The Bekenstein limit , established and named by Jacob Bekenstein , sets an upper limit for the entropy S of a system of finite energy E in a finite volume (sphere with radius R ), and thus its information content

${\ displaystyle S \ leq {\ frac {2 \ pi k _ {\ mathrm {B}} ER} {\ hbar c}},}$

in which

• k _{B is} the Boltzmann constant
• E Energy of the system including rest energies of enclosed particles
• R is the radius of the sphere
• ${\ displaystyle \ hbar}$the reduced Planck quantum of action
• c the speed of light

is.

This relation was generalized by Gerard 't Hooft in order to limit the entropy in a spherical area of ​​space with a certain surface  A :

${\ displaystyle S \ leq {\ frac {k _ {\ mathrm {B}} Ac ^ {3}} {4G \ hbar}}}$

where G is the gravitational constant .

The upper limit is precisely the entropy contained in a black hole of this size ( Bekenstein-Hawking entropy ). Since the surface area A of a black hole is proportional to the square of its mass, the upper limit of the amount of information that can be contained in a sphere is also proportional to the square of the mass it contains.

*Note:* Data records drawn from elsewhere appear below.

(** C7: the router is a total function of the state alone; it answers
    reject exactly when approval_status holds the string rejected, and
    execute for every other content of that key, a missing key and [None]
    included. *)
Theorem route_after_analyze_spec (state : WorkflowState) :
  (route_after_analyze state = "reject" <->
     state !! "approval_status" = Some (PStr "rejected")) /\
  (route_after_analyze state = "execute" <->
     state !! "approval_status" <> Some (PStr "rejected")) /\
  (state !! "approval_status" = None -> route_after_analyze state = "execute") /\
  (state !! "approval_status" = Some PNone -> route_after_analyze state = "execute").
Proof.
  unfold route_after_analyze, dict_get.
  destruct (decide (default (PStr EmptyString) (state !! "approval_status")
                    = PStr "rejected")) as [Hd|Hd];
    destruct (state !! "approval_status") as [v|]; simpl in Hd;
    split_and!; try split; try done; congruence.
Qed.

(** C6: on a state that has a task, Execute writes the message keyed by
    approval_status when that is approved, modified or auto_approved, and
    the generic completion message for any other content of the key (a
    missing key, [None], or any other string). *)
Theorem execute_task_messages (state : WorkflowState) (task : pyval) :
  state !! "task" = Some task ->
  let status := state !! "approval_status" in
  let writes text :=
    execute_task state =
      Ret (<["result" := PStr (text +:+ nl +:+ "📋 " +:+ py_str task)]> state) in
  (status = Some (PStr "approved") -> writes "✅ Task approved and executed:") /\
  (status = Some (PStr "modified") -> writes "📝 Modified task executed successfully:") /\
  (status = Some (PStr "auto_approved") -> writes "✅ Task auto-approved and executed:") /\
  (status <> Some (PStr "approved") -> status <> Some (PStr "modified") ->
   status <> Some (PStr "auto_approved") -> writes "✅ Task completed:").
Proof.
  intros Htask status writes. subst status writes. cbv beta.
  unfold execute_task. rewrite (dict_item_Some _ _ _ Htask).
  unfold dict_get, mbind, outcome_bind.
  split_and!.
  - by intros ->.
  - by intros ->.
  - by intros ->.
  - intros H1 H2 H3. do 2 f_equal. f_equal.
    destruct (state !! "approval_status") as [[|s|z]|]; try done.
    unfold str_dict_get, status_messages. simpl.
    rewrite !lookup_insert_ne, lookup_singleton_ne; [done|congruence..].
Qed.

Lemma nodes_create_workflow (name : string)
    (action : WorkflowState -> outcome WorkflowState) :
  nodes create_workflow !! name = Some action ->
  (name = "analyze" /\ action = analyze_task) \/
  (name = "execute" /\ action = execute_task) \/
  (name = "reject" /\ action = handle_rejection).
Proof.
  unfold create_workflow. simpl.
  rewrite !lookup_insert_Some, lookup_empty.
  intros [[<- <-]|[_ [[<- <-]|[_ [[<- <-]|[_ H]]]]]]; auto. discriminate H.
Qed.

(** C10: called on a reference to a state, a node of the workflow that
    returns hands back a new dictionary and leaves every existing one, its
    argument included, as it was; the new dictionary differs from the
    argument in approval_status only (Analyze) or in result only (Execute
    and Reject), so task and iteration are never changed. *)
Theorem node_frame (name : string) (action : WorkflowState -> outcome WorkflowState)
    (h h' : gmap positive WorkflowState) (ref ref' : positive)
    (state : WorkflowState) :
  nodes create_workflow !! name = Some action ->
  h !! ref = Some state ->
  call_node action h ref = (h', Ret ref') ->
  let written :=
    if decide (name = "analyze") then "approval_status" else "result" in
  h !! ref' = None /\
  h' !! ref = Some state /\
  (forall r, is_Some (h !! r) -> h' !! r = h !! r) /\
  exists state',
    action state = Ret state' /\
    h' !! ref' = Some state' /\
    (forall k, k <> written -> state' !! k = state !! k) /\
    state' !! "task" = state !! "task" /\
    state' !! "iteration" = state !! "iteration".
Proof.
  intros Hnode Href Hcall written.
  unfold call_node in Hcall. rewrite Href in Hcall.
  destruct (action state) as [state'| |] eqn:Hact; try discriminate Hcall.
  unfold dict_display in Hcall. injection Hcall as <- <-.
  assert (Hfresh : h !! fresh (dom h) = None).
  { apply not_elem_of_dom, is_fresh. }
  assert (Hold : forall r, is_Some (h !! r) -> <[fresh (dom h) := state']> h !! r = h !! r).
  { intros r [x Hr]. apply lookup_insert_ne. intros E. rewrite E in Hfresh. congruence. }
  split_and!; [done | by rewrite Hold | done |].
  exists state'. split; [done|]. split; [apply lookup_insert_eq|].
  assert (Hw : exists v, state' = <[written := v]> state).
  { subst written.
    destruct (nodes_create_workflow _ _ Hnode) as [[-> ->]|[[-> ->]|[-> ->]]].
    - destruct (analyze_task_Ret _ _ Hact) as (v & -> & _). by eexists.
    - destruct (execute_task_Ret _ _ Hact) as (v & ->). by eexists.
    - destruct (handle_rejection_Ret _ _ Hact) as (v & ->). by eexists. }
  destruct Hw as [v ->].
  assert (written <> "task" /\ written <> "iteration") as [? ?].
  { subst written. case_decide; done. }
  split_and!; [intros k Hk | |]; by rewrite lookup_insert_ne.
Qed.

(** ** The walk over the workflow graph *)

Lemma needs_approval_spec (lowered : string) :
  existsb (fun keyword => str_in keyword lowered) sensitive_keywords = true <->
  exists keyword, In keyword sensitive_keywords /\ substring_of keyword lowered.
Proof.
  rewrite existsb_exists. split; intros (keyword & Hin & H); exists keyword;
    (split; [done|]); by apply str_in_spec.
Qed.

Lemma analyze_task_initial (task : string) :
  analyze_task (initial_state task) =
    if existsb (fun keyword => str_in keyword (str_lower task)) sensitive_keywords
    then Interrupt (interrupt_message task)
    else Ret (<["approval_status" := PStr "auto_approved"]> (initial_state task)).
Proof. reflexivity. Qed.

It is unclear whether these limits also apply if one takes the volume of the entire universe as the volume . The holographic principle assumes that this is the case. The problem is generally related to how to correctly define the area bounding the volume in general relativity. In 1999, Raphael Bousso formulated a covariant version of the Bekenstein limit, called the covariant entropy limit or holographic limit by Bousso . It was applicable not only to black hole event horizons, but also to rapidly expanding or collapsing surfaces that cannot be transformed into event horizons.